> **WORK TASK**: Return exactly, and only, the lines from the line containing "H]]; discriminate H." through the final line of the records below, both included.

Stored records
____________

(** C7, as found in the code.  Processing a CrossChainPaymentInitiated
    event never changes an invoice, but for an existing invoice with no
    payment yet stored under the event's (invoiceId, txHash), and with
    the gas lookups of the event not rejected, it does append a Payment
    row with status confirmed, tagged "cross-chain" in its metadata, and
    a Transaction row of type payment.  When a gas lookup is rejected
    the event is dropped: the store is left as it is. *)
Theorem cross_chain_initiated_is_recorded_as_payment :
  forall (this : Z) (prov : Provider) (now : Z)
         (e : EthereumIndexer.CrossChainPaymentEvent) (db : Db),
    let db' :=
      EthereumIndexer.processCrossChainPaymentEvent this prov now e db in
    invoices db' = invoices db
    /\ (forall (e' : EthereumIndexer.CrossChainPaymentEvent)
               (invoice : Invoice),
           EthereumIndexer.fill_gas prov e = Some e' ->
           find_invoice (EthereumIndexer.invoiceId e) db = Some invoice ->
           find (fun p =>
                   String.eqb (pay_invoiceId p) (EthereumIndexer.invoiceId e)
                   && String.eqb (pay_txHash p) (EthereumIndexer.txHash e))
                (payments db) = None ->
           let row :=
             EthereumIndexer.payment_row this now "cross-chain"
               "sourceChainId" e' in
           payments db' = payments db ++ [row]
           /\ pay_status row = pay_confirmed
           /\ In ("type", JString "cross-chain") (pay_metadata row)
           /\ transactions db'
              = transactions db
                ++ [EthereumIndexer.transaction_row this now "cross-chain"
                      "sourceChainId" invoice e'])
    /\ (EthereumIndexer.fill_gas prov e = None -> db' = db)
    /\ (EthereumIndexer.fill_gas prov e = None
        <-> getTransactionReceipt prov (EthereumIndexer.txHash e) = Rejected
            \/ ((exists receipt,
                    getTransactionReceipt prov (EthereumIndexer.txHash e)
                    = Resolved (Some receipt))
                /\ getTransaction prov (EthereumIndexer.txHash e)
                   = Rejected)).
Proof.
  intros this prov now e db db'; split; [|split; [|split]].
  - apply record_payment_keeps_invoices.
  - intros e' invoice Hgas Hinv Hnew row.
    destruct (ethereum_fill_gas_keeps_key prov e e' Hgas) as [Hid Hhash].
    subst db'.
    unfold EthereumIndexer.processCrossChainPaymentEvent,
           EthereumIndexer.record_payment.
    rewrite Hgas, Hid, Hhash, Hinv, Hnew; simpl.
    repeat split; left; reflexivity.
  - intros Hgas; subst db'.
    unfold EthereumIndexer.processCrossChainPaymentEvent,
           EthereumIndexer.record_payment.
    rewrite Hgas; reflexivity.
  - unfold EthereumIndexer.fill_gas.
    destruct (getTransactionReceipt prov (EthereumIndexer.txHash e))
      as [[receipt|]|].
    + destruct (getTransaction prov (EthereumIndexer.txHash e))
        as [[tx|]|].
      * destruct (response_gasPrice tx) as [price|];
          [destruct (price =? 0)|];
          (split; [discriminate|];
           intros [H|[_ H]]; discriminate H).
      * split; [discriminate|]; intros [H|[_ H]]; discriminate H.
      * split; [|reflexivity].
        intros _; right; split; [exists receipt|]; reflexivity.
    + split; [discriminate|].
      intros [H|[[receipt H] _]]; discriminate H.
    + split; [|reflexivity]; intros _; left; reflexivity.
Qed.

____________

> **COMPLETED TASK**:
      * split; [discriminate|]; intros [H|[_ H]]; discriminate H.
      * split; [|reflexivity].
        intros _; right; split; [exists receipt|]; reflexivity.
    + split; [discriminate|].
      intros [H|[[receipt H] _]]; discriminate H.
    + split; [|reflexivity]; intros _; left; reflexivity.
Qed.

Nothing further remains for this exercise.